Widerrufene Aufnahmezusagen für afghanische Schutzsuchende beschäftigen Bundesverfassungsgericht


Bundesverfassungsgericht beschäftigt sich mit Widerruf von Aufnahmezusagen für Afghanen

Die Bundesregierung sieht sich zunehmend mit Verfahren vor dem Bundesverfassungsgericht in Karlsruhe konfrontiert, die sich mit dem Widerruf von Aufnahmezusagen für Schutzsuchende aus Afghanistan befassen. Nach Angaben der „Neuen Osnabrücker Zeitung“ und einer Antwort des Bundesinnenministeriums auf eine Anfrage der Linksfraktion im Bundestag sind bis zum 10. April 2026 insgesamt zehn Verfahren beziehungsweise Eilanträge bekannt.

Entzug der Unterstützung für Afghanen in Pakistan

In den vergangenen Wochen wurde rund 300 Afghanen, die überwiegend in Pakistan leben und deren Aufnahmezusagen widerrufen wurden, die Unterstützung durch die Deutsche Gesellschaft für Internationale Zusammenarbeit (GIZ) entzogen. Die Betroffenen wurden aufgefordert, sichere Unterkünfte zu verlassen und entweder nach Afghanistan zurückzukehren oder in ein Drittland weiterzureisen.

Kritik der Linksfraktion an der Bundesregierung

Clara Bünger, fluchtpolitische Sprecherin der Linksfraktion im Bundestag, äußerte scharfe Kritik an dem Vorgehen der Bundesregierung. Sie forderte, zunächst eine grundsätzliche Entscheidung des Bundesverfassungsgerichts abzuwarten, bevor Betroffene in eine unsichere Lage gebracht werden. Bünger bezeichnete das Vorgehen als ein „moralisches Versagen erster Güte“ und bemängelte, dass nach jahrelanger Unterstützung gefährdete Personen plötzlich ohne Hilfe dastehen. Zudem verwies sie darauf, dass die Bundeswehreinsätze in Afghanistan auch mit dem Schutz der Frauenrechte begründet wurden, während die Bundesregierung nun besonders gefährdete Frauen den Taliban ausliefere.

Aktuelle Lage und rechtliche Verfahren

  • Bis zum 31. März 2026 haben sich etwa 100 Personen mit widerrufener Aufnahmezusage bereit erklärt, ein Rückkehrangebot der Bundesregierung nach Afghanistan anzunehmen.
  • 785 Personen mit widerrufener Aufnahmezusage werden weiterhin von der Bundesregierung unterstützt.
  • Insgesamt sind rund 500 Gerichtsverfahren in Deutschland anhängig, die sich mit diesem Personenkreis befassen.

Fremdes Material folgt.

(** In the trace of either loop only the last call can have raised. *)
Lemma notify_all_raises_last (documents : list DocumentInstance) (w w' : @World Ext)
    (r : result (list DocumentInstance)) (t : list (@Event Obj)) :
  notify_all env documents w = (r, w', t) ->
  Forall is_post_save_send t /\
  ((Forall returned t /\ exists documents', r = Ok documents') \/
   (exists e t0 d, r = Raise e /\ t = t0 ++ [E_post_save_send d (Raise e)] /\
                   Forall returned t0)).
Proof.
  unfold notify_all. revert w w' r t.
  induction documents as [|d ds IH]; intros w w' r t Hrun; simpl in Hrun.
  - injection Hrun as <- <- <-. split; [constructor|].
    left. split; [constructor | now exists []].
  - unfold mbind, M_bind, db_call at 1 in Hrun.
    destruct (post_save_send env d (db w) (ext w)) as [[[d'|e] dbs] x] eqn:Ef.
    + destruct (for_each_obj _ ds _) as [[r1 w1] t1] eqn:Eloop.
      apply IH in Eloop. destruct Eloop as (Hall & Hcases).
      destruct Hcases as [(Hret & ds' & ->)|(e & t0 & d0 & -> & -> & Hret)];
        injection Hrun as <- <- <-.
      * rewrite app_nil_r. split; [constructor; [exact I|assumption]|].
        left. split; [constructor; [reflexivity|assumption] | now eexists].
      * split; [constructor; [exact I|assumption]|].
        right. exists e, (E_post_save_send d (Ok d') :: t0), d0.
        repeat split. constructor; [reflexivity|assumption].
    + injection Hrun as <- <- <-. split; [repeat constructor|].
      right. exists e, [], d. repeat split. constructor.
Qed.

Lemma update_all_raises_last (writer : Obj) (documents : list DocumentInstance)
    (w w' : @World Ext) (r : result unit) (t : list (@Event Obj)) :
  update_all env writer documents w = (r, w', t) ->
  Forall is_update_document t /\
  ((r = Ok tt /\ Forall returned t) \/
   (exists e t0 d, r = Raise e /\ t = t0 ++ [E_update_document writer d (Raise e)] /\
                   Forall returned t0)).
Proof.
  unfold update_all. intros Hrun.
  apply (for_each_ext_call (fun doc => update_document env writer doc)
                           (fun doc => E_update_document writer doc)) in Hrun.
  destruct Hrun as (_ & _ & _ & [[-> ->]|(l1 & a & l2 & e & _ & -> & ->)]).
  - split; [apply (indexed_is_update_document writer documents)|].
    left. split; [reflexivity|].
    apply List.Forall_forall. intros ev Hin. apply in_map_iff in Hin.
    destruct Hin as (nd & <- & _). reflexivity.
  - split.
    + apply List.Forall_app. split; [apply (indexed_is_update_document writer l1)|].
      repeat constructor.
    + right. exists e. eexists. exists a. split; [reflexivity|]. split; [reflexivity|].
      apply List.Forall_forall. intros ev Hin. apply in_map_iff in Hin.
      destruct Hin as (nd & <- & _). reflexivity.
Qed.
(** * Audio_Cutter: the selection-and-trim pipeline of [AudioCutter.tsx]

    A shallow embedding of the React component [AudioCutter] (file
    [src/app/components/AudioCutter.tsx]) and of its second version
    ([src/unnamed/part_000], called [part_000] below), with the
    properties of the component's specification stated over it.

    - JavaScript numbers are IEEE 754 binary64 values: Rocq's primitive
      floats, so every arithmetic expression of the component evaluates
      here to the bits it evaluates to in the browser.
    - The browser interfaces the component calls ([createBuffer],
      [Float32Array.prototype.slice], [copyToChannel], [Blob]) and the
      Mantine [Slider] are modelled by what their standards and
      documentation prescribe for the calls the component makes; each
      definition says which rule it follows.  What wavesurfer's
      [destroy] does to the listeners of an instance is a parameter.
    - React state is a record; a handler is the sequence of its
      statements, run on the page of the render it closes over, and
      [useEffect] runs with the render that follows the handler. *)

From Stdlib Require Import ZArith QArith Qround List Bool String Ascii Lia.
From Stdlib Require Import Floats.PrimFloat Floats.SpecFloat Floats.FloatOps.
From Stdlib Require Import Floats.FloatAxioms.
From Stdlib Require Import Uint63.
Import ListNotations.

(** ** JavaScript numbers *)

Module JS.

Definition number := float.

(** The result of ECMAScript's ToIntegerOrInfinity. *)
Inductive integer_or_infinity :=
| Finite (z : Z)
| PlusInfinity
| MinusInfinity.

(** Integer part (toward zero) of [(-1)^s * m * 2^e]. *)
Definition truncate (s : bool) (m : positive) (e : Z) : Z :=
  let a := if (0 <=? e)%Z then Z.shiftl (Zpos m) e
           else Z.shiftr (Zpos m) (- e) in
  if s then (- a)%Z else a.
(* ===== verification/_CoqProject ===== *)
-Q . S2P
Prelude.v
Decimal.v
Charset.v
Odbc.v
Errors.v
Diag.v
Dynamic.v
LinkedList.v
Parse.v
Unescape.v
Dsn.v
SqlTypes.v
Desc.v
Ird.v
StmtAttr.v
Cursor.v
Numeric.v
StrBuild.v
SetPos.v
DataAtExec.v
TypeConv.v
Escape.v
FloatText.v
ParamText.v
Params.v
ClientLib.v
StmtState.v
Execute.v
ExecProps.v
Results.v
Prepare.v
Lifecycle.v
Conn.v
Connect.v
ConnProps.v
ConnectProps.v
GetData.v
GetDataProps.v
RowFetch.v
RowFetchProps.v
CatalogText.v
Catalog.v
CatalogProps.v
(* ===== verification/Charset.v ===== *)
(** * Charset: lengths of multi-byte and UTF-16 strings

    Models the length functions of [ma_string.c] ([MbstrOctetLen],
    [MbstrCharLen], [SqlwcsCharLen], [SqlwcsLen], [SafeStrlen], [MADB_ToLower]),
    the UTF-16 helpers of [ma_common.c] and [SqlwcsOctetLen] of
    [ma_platform_posix.c].  A charset is the pair of fields of
    [MARIADB_CHARSET_INFO] the driver consults; its [mb_charlen] callback
    belongs to the client library and is an argument.

    The loops advance by what the callback returns, so they take fuel; a result
    [None] means the fuel was used up. *)

From stdpp Require Import base list strings numbers option.
From Stdlib Require Import ZArith Lia.
From S2P Require Import Prelude.

Record charset := Charset {
  mb_charlen : option (Z -> Z);
  char_maxlen : Z;
}.

Module Wide.

(** [ma_common.c]: the argument is a SQLWCHAR unit, cast to [unsigned char]. *)
Definition UTF16_HIGH_HEAD (x : Z) : bool := Z.land (wrapu 8 x) 0xFC =? 0xD8.
Definition UTF16_LOW_HEAD (x : Z) : bool := Z.land (wrapu 8 x) 0xFC =? 0xDC.
Definition CharOctetLen16 (utf16 : Z) : Z := if UTF16_HIGH_HEAD utf16 then 4 else 2.
Definition CharOctetLen32 (utf32 : Z) : Z := 4.

(** [ValidChar16 start end], on the bytes from [start] to [end]. *)
Definition ValidChar16 (bytes : list Z) : Z :=
  if (length bytes <? 2)%nat then 0
  else if UTF16_HIGH_HEAD (rd bytes 0) then
    if (4 <=? length bytes)%nat && UTF16_LOW_HEAD (rd bytes 2) then 4 else 0
  else if UTF16_LOW_HEAD (rd bytes 0) then 0
  else 2.

Definition ValidChar32 (bytes : list Z) : Z := 4.

Definition sizeof_SQLWCHAR : Z := 2.

(** [SqlwcsLen]: [--buff_length != -1 && *str]. *)
Fixpoint SqlwcsLen (str : list Z) (buff_length : Z) : Z :=
  match str with
  | [] => 0
  | c :: str' =>
      if negb (buff_length - 1 =? -1) && negb (c =? 0)
      then 1 + SqlwcsLen str' (buff_length - 1) else 0
  end.

(** [SafeStrlen] is the same loop over bytes. *)
Fixpoint SafeStrlen (str : list Z) (buff_length : Z) : Z :=
  match str with
  | [] => 0
  | c :: str' =>
      if negb (buff_length - 1 =? -1) && negb (c =? 0)
      then 1 + SafeStrlen str' (buff_length - 1) else 0
  end.

Section with_charlen.
(** [DmUnicodeCs->mb_charlen]. *)
Variable charlenFn : Z -> Z.

(** [SqlwcsCharLen]: [octets] is -1 for a NUL-terminated string, else the
    length of the buffer in bytes. *)
Fixpoint SqlwcsCharLen_loop (fuel : nat) (str : list Z) (p : nat) (endp : option nat) (result : Z)
  : option Z :=
  match fuel with
  | O => None
  | S fuel' =>
      let before q := match endp with Some e => (q <? e)%nat | None => true end in
      if before p && negb (rd str p =? 0) then
        let p' := (p + Z.to_nat (charlenFn (rd str p) / sizeof_SQLWCHAR))%nat in
        let past := match endp with Some e => (e <? p')%nat | None => false end in
        if past then Some result
        else SqlwcsCharLen_loop fuel' str p' endp (result + 1)
      else Some result
  end.

Definition SqlwcsCharLen (fuel : nat) (str : list Z) (octets : Z) : option Z :=
  SqlwcsCharLen_loop fuel str 0
    (if octets =? -1 then None else Some (Z.to_nat (octets / sizeof_SQLWCHAR))) 0.

(** [SqlwcsOctetLen]: the octet length and the updated [*CharLen]. *)
Fixpoint SqlwcsOctetLen_loop (fuel : nat) (str : list Z) (p : nat) (inChars result : Z)
  : option (Z * Z) :=
  match fuel with
  | O => None
  | S fuel' =>
      if negb (inChars =? 0) && negb (rd str p =? 0) then
        let charlen := charlenFn (rd str p) in
        SqlwcsOctetLen_loop fuel' str (p + Z.to_nat (charlen / sizeof_SQLWCHAR))
          (inChars - 1) (result + charlen)
      else Some (result, inChars)
  end.

Definition SqlwcsOctetLen (fuel : nat) (str : list Z) (CharLen : Z) : option (Z * Z) :=
  match SqlwcsOctetLen_loop fuel str 0 CharLen 0 with
  | None => None
  | Some (result, inChars) =>
      Some (result, if CharLen <? 0 then CharLen - inChars else CharLen)
  end.
End with_charlen.

End Wide.

Module Mbstr.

Clara Bünger betonte, die Regierung dürfe bei der Einhaltung ihrer Zusagen nicht die Gerichte entscheiden lassen. Alle ursprünglichen Aufnahmezusagen müssten zügig und unkompliziert umgesetzt werden.

Politischer Hintergrund

Im Koalitionsvertrag von Union und SPD wurde vereinbart, freiwillige Aufnahmeprogramme so weit wie möglich einzustellen.